Ein Selbstleseverfahren ist – auch – in der geschilderten Weise möglich. Ziel eines Selbstleseverfahrens ist es, den Inhalt von Urkunden auch ohne ihre Verlesung zum Gegenstand der Hauptverhandlung zu machen. Hierfür ist bedeutungslos, ob die Erklärung der Richter, vom Wortlaut der Urkunden Kenntnis genommen zu haben, darauf beruht, dass sie die Urkunden vor oder nach der Anordnung des Selbstleseverfahrens gelesen haben. Es genügt daher, wenn die Urkunden schon zuvor, etwa bei der Prüfung der Eröffnungsentscheidung, gelesen wurden. Soweit Richter die Urkunden nicht ohnehin unabhängig vom Selbstleseverfahren gelesen haben, wie z.B. möglicherweise ein zweiter Beisitzer oder ein Ergänzungsrichter und regelmäßig Schöffen, genügt es dem-entsprechend, wenn dies, etwa im Vorgriff auf ein beabsichtigtes Selbstleseverfahren schon vor dessen Anordnung, parallel zur Hauptverhandlung oder auch schon vor der Hauptverhandlung geschieht (vgl. Ganter in Graf, StPO § 249 Rn. 24; Diemer in KK 6. Aufl., § 249 Rn. 36).
Die übrigen Verfahrensbeteiligten müssen sich nicht darauf verweisen lassen, dass sie schon zuvor Gelegenheit zum Lesen der Urkunden gehabt hätten (Mosbacher in Löwe/Rosenberg, StPO, 26. Aufl., § 249 Rn. 79). Da sie aber auf die Kenntnisnahme vom Inhalt der Urkunden sogar ganz verzichten können (vgl. BGH, Beschluss vom 14. Dezember 2010 – 1 StR 422/10, NStZ 2011, 300 mwN), genügt – auch von der Revision nicht in Frage gestellt – die in der Hauptverhandlung unwidersprochen gebliebene Feststellung des Vorsitzenden, die übrigen Verfahrensbeteiligten hätten bereits ausreichende Gelegenheit zur Kenntnisnahme gehabt.

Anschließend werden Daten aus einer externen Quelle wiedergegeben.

(** * l402-js: the L402 middleware and client, embedded in Rocq

    The development follows the TypeScript sources:
    - the middleware ([src/index.ts], from its line 28 on):
      [createServiceMacaroon], [parseServiceMacaroon], [verifyPreimage],
      [createInvoice] and the Express middleware [l402];
    - [src/client.ts]: [payInvoice] and [createL402Client] with its
      [l402Fetch];
    - [src/lnd-fetch.ts]: [lndFetch];
    - [src/types.ts]: the configuration and result records.
    Line numbers in comments are those of these files.

    Strings are byte strings ([string] of [ascii]); buffers are lists of
    octets kept as [Z] in [0, 256); 32-bit words are [Z] with the wrap-around
    written out.  JavaScript numbers are restricted to the integers and the
    three non-finite values.  Asynchronous code is read sequentially: every
    [await] completes before the next statement runs. *)

From Stdlib Require Import ZArith List String Ascii Bool Lia.
From stdpp Require Import base option gmap strings list.

Import ListNotations.
Local Open Scope string_scope.
Local Open Scope Z_scope.

(** ** Octets and hexadecimal text *)

(** The double quote, by its code. *)
Definition dquote : ascii := ascii_of_nat 34.

Module Hex.

(** [Buffer.from(s, 'hex')] reads two hexadecimal digits per octet, in
    either case, and stops at the first pair that is not hexadecimal; a
    trailing single character is dropped. *)
Definition unhex (c : ascii) : option Z :=
  let n := Z.of_nat (nat_of_ascii c) in
  if (48 <=? n) && (n <=? 57) then Some (n - 48)
  else if (97 <=? n) && (n <=? 102) then Some (n - 87)
  else if (65 <=? n) && (n <=? 70) then Some (n - 55)
  else None.

Fixpoint decode (s : string) : list Z :=
  match s with
  | String a (String b rest) =>
      match unhex a, unhex b with
      | Some hi, Some lo => (16 * hi + lo) :: decode rest
      | _, _ => []
      end
  | _ => []
  end.

(** [buf.toString('hex')] and [digest('hex')] write lower-case digits. *)
Definition digit (n : Z) : ascii :=
  ascii_of_nat (Z.to_nat (if n <? 10 then 48 + n else 87 + n)).

Fixpoint encode (bs : list Z) : string :=
  match bs with
  | [] => EmptyString
  | b :: rest => String (digit (b / 16)) (String (digit (b mod 16)) (encode rest))
  end.

End Hex.

(** ** SHA-256 (FIPS 180-4), as computed by [crypto.createHash('sha256')] *)

Module Sha256.

Definition mask32 : Z := 0xffffffff.
Definition add32 (a b : Z) : Z := Z.land (a + b) mask32.
Definition not32 (a : Z) : Z := Z.lxor a mask32.
Definition rotr (n x : Z) : Z :=
  Z.lor (Z.shiftr x n) (Z.land (Z.shiftl x (32 - n)) mask32).

Definition Ch (x y z : Z) : Z := Z.lxor (Z.land x y) (Z.land (not32 x) z).
Definition Maj (x y z : Z) : Z :=
  Z.lxor (Z.lxor (Z.land x y) (Z.land x z)) (Z.land y z).
Definition Sigma0 (x : Z) : Z := Z.lxor (Z.lxor (rotr 2 x) (rotr 13 x)) (rotr 22 x).
Definition Sigma1 (x : Z) : Z := Z.lxor (Z.lxor (rotr 6 x) (rotr 11 x)) (rotr 25 x).
Definition sigma0 (x : Z) : Z := Z.lxor (Z.lxor (rotr 7 x) (rotr 18 x)) (Z.shiftr x 3).
Definition sigma1 (x : Z) : Z := Z.lxor (Z.lxor (rotr 17 x) (rotr 19 x)) (Z.shiftr x 10).
(** * calculator.py: the [add] function and its demonstration block

    A shallow embedding of [src/backend/calculator.py].  The whole source is

    <<
    def add(a, b):
        return a + b

    if __name__ == "__main__":
        num1 = 5
        num2 = 3
        result = add(num1, num2)
        print(f"{num1} + {num2} = {result}")
        print(f"10 + 20 = {add(10, 20)}")
        print(f"3.5 + 2.5 = {add(3.5, 2.5)}")
        print(f"-5 + 15 = {add(-5, 15)}")
    >>

    so what the program does is decided by the meaning of [+], of
    f-string conversion and of [print] on the objects it is handed.  Those
    are modelled after CPython on a universe of built-in objects: [None],
    [bool], [int], [float], [str] and [list], first as values, then, for
    what a call does to its arguments, as objects in a heap together with
    instances of user classes that define [__add__] and [__radd__]. *)

From Stdlib Require Import ZArith List String Ascii Bool Lia.
From Stdlib Require Import Floats.SpecFloat.
From Stdlib Require Import DecimalString DecimalZ.
Import ListNotations.
Open Scope string_scope.
Open Scope Z_scope.

Set Implicit Arguments.
Set Warnings "-register-all".

(** ** Decimal text of an [int] *)

Definition str_Z (z : Z) : string := NilZero.string_of_int (Z.to_int z).

Definition ndigits (z : Z) : Z := Z.of_nat (String.length (str_Z z)).

(** ** [float]: IEEE 754 binary64 *)

Module Float64.

Definition prec : Z := 53.
Definition emax : Z := 1024.

Definition float := spec_float.

Definition valid (x : float) : bool := valid_binary prec emax x.

Definition is_nan (x : float) : bool :=
  match x with S754_nan => true | _ => false end.

Definition is_finite (x : float) : bool :=
  match x with S754_zero _ | S754_finite _ _ _ => true | _ => false end.

(** [m * 2^e] rounded to the nearest double, ties to even; beyond the
    largest double this is an infinity. *)
Definition of_scaled (m e : Z) : float := binary_normalize prec emax m e false.

Definition of_Z (z : Z) : float := of_scaled z 0.

(** A decimal literal [m * 10^k] of the source text, correctly rounded. *)
Definition of_decimal (m k : Z) : float :=
  if 0 <=? k then of_Z (m * 10 ^ k)
  else
    match m with
    | Z0 => S754_zero false
    | _ =>
        let '(q, e, l) :=
          SFdiv_core_binary prec emax (Z.abs m) 0 (10 ^ (- k)) 0 in
        binary_round_aux prec emax (m <? 0) q e l
    end.

(** The C addition of two doubles, round to nearest even. *)
Definition fadd (x y : float) : float := SFadd prec emax x y.

(** The C comparison [x == y]: false on a NaN, true on zeros of either sign. *)
Definition feqb (x y : float) : bool := SFeqb x y.

(** The exact comparison of a double with an integer that [==] performs. *)
Definition eqb_Z (x : float) (z : Z) : bool :=
  match x with
  | S754_zero _ => z =? 0
  | S754_finite s m e =>
      let v := cond_Zopp s (Zpos m) in
      if 0 <=? e then z =? v * 2 ^ e else z * 2 ^ (- e) =? v
  | _ => false
  end.

(** *** [repr]: the shortest decimal text that reads back as the same double

    For the positive double [m * 2^e], the decimals that read back as it
    lie between the midpoints to its two neighbours; the lower midpoint is
    closer when [m] is the least mantissa of its binade.  Midpoints
    themselves read back as the double exactly when [m] is even. *)

Definition cmp_scaled (c k b s : Z) : comparison :=
  (c * 10 ^ Z.max k 0 * 2 ^ Z.max (- s) 0)
    ?= (b * 2 ^ Z.max s 0 * 10 ^ Z.max (- k) 0).

Definition low_mark (m e : Z) : Z :=
  if (m =? 2 ^ (prec - 1)) && (3 - emax - prec <? e)
  then 4 * m - 1 else 4 * m - 2.

Definition reads_back (m e c k : Z) : bool :=
  match cmp_scaled c k (low_mark m e) (e - 2),
        cmp_scaled c k (4 * m + 2) (e - 2) with
  | Gt, Lt => true
  | Eq, Lt | Gt, Eq => Z.even m
  | _, _ => false
  end.

(** The position [d] of the decimal point: [10^(d-1) <= num/den < 10^d]. *)
Definition decimal_point (num den : Z) : Z :=
  if den <=? num then ndigits (num / den)
  else 1 - ndigits ((den - 1) / num).

Definition floor_scaled (m e k : Z) : Z :=
  (m * 2 ^ Z.max e 0 * 10 ^ Z.max (- k) 0)
    / (2 ^ Z.max (- e) 0 * 10 ^ Z.max k 0).

(** Whether [c * 10^k] is the nearer of [c * 10^k] and [(c + 1) * 10^k] to
    [m * 2^e]; halfway between them, the even one is. *)
Definition nearer_low (m e c k : Z) : bool :=
  match cmp_scaled (2 * c + 1) k (2 * m) e with
  | Lt => false
  | Eq => Z.even c
  | Gt => true
  end.

(** The decimal [c * 10^k], at scale [k], nearest to [m * 2^e] among
    those that read back as it, if there is one. *)
Definition candidate (m e k : Z) : option Z :=
  let c := floor_scaled m e k in
  match reads_back m e c k, reads_back m e (c + 1) k with
  | true, true => Some (if nearer_low m e c k then c else c + 1)
  | true, false => Some c
  | false, true => Some (c + 1)
  | false, false => None
  end.

(** Try 1, 2, ... significant digits; 17 always suffice. *)
Fixpoint shortest (fuel : nat) (m e d n : Z) : Z * Z :=
  match fuel with
  | O => let c := floor_scaled m e (d - n) in
         (if nearer_low m e c (d - n) then c else c + 1, d - n)
  | S fuel' =>
      match candidate m e (d - n) with
      | Some c => (c, d - n)
      | None => shortest fuel' m e d (n + 1)
      end
  end.

Fixpoint strip_zeros (fuel : nat) (c k : Z) : Z * Z :=
  match fuel with
  | O => (c, k)
  | S fuel' =>
      if (c mod 10 =? 0) && (0 <? c)
      then strip_zeros fuel' (c / 10) (k + 1) else (c, k)
  end.

(** The digit string and the position of the decimal point before it. *)
Definition digits_of (m e : Z) : string * Z :=
  let d := decimal_point (m * 2 ^ Z.max e 0) (2 ^ Z.max (- e) 0) in
  let '(c, k) := shortest 16 m e d 1 in
  let '(c', k') := strip_zeros 20 c k in
  (str_Z c', k' + ndigits c').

4. Nach alledem liegt im Ansatz ein prozessordnungsgemäßes Selbstleseverfahren vor.

Urkunden und sonstige Schriftstücke sind aber nur dann im Blick auf ein Selbstleseverfahren ordnungsgemäß in die Hauptverhandlung eingeführt, wenn nach dessen Durchführung (als wesentliche Verfahrensförmlichkeit, §§ 273, 274 StPO) zu Protokoll festgestellt ist, dass die Mitglieder des Gerichts vom Wortlaut der Urkunden und/oder sonstigen Schriftstücke Kenntnis genommen haben und die übrigen Verfahrensbeteiligten hierzu Gelegenheit hatten (§ 249 Abs. 2 Sätze 1 und 3 StPO). Die hier allein getroffene – auf Grund ihrer Eindeutigkeit auch keiner zu einem anderen Ergebnis führenden Auslegung zugängliche – Feststellung, die Mitglieder des Gerichts hätten Gelegenheit zur Kenntnisnahme gehabt, wird den Anforderungen des Gesetzes nicht gerecht (vgl. nur BGH, Beschluss vom 15. März 2011 – 1 StR 33/11, NStZ-RR 2011, 253, 255 mwN).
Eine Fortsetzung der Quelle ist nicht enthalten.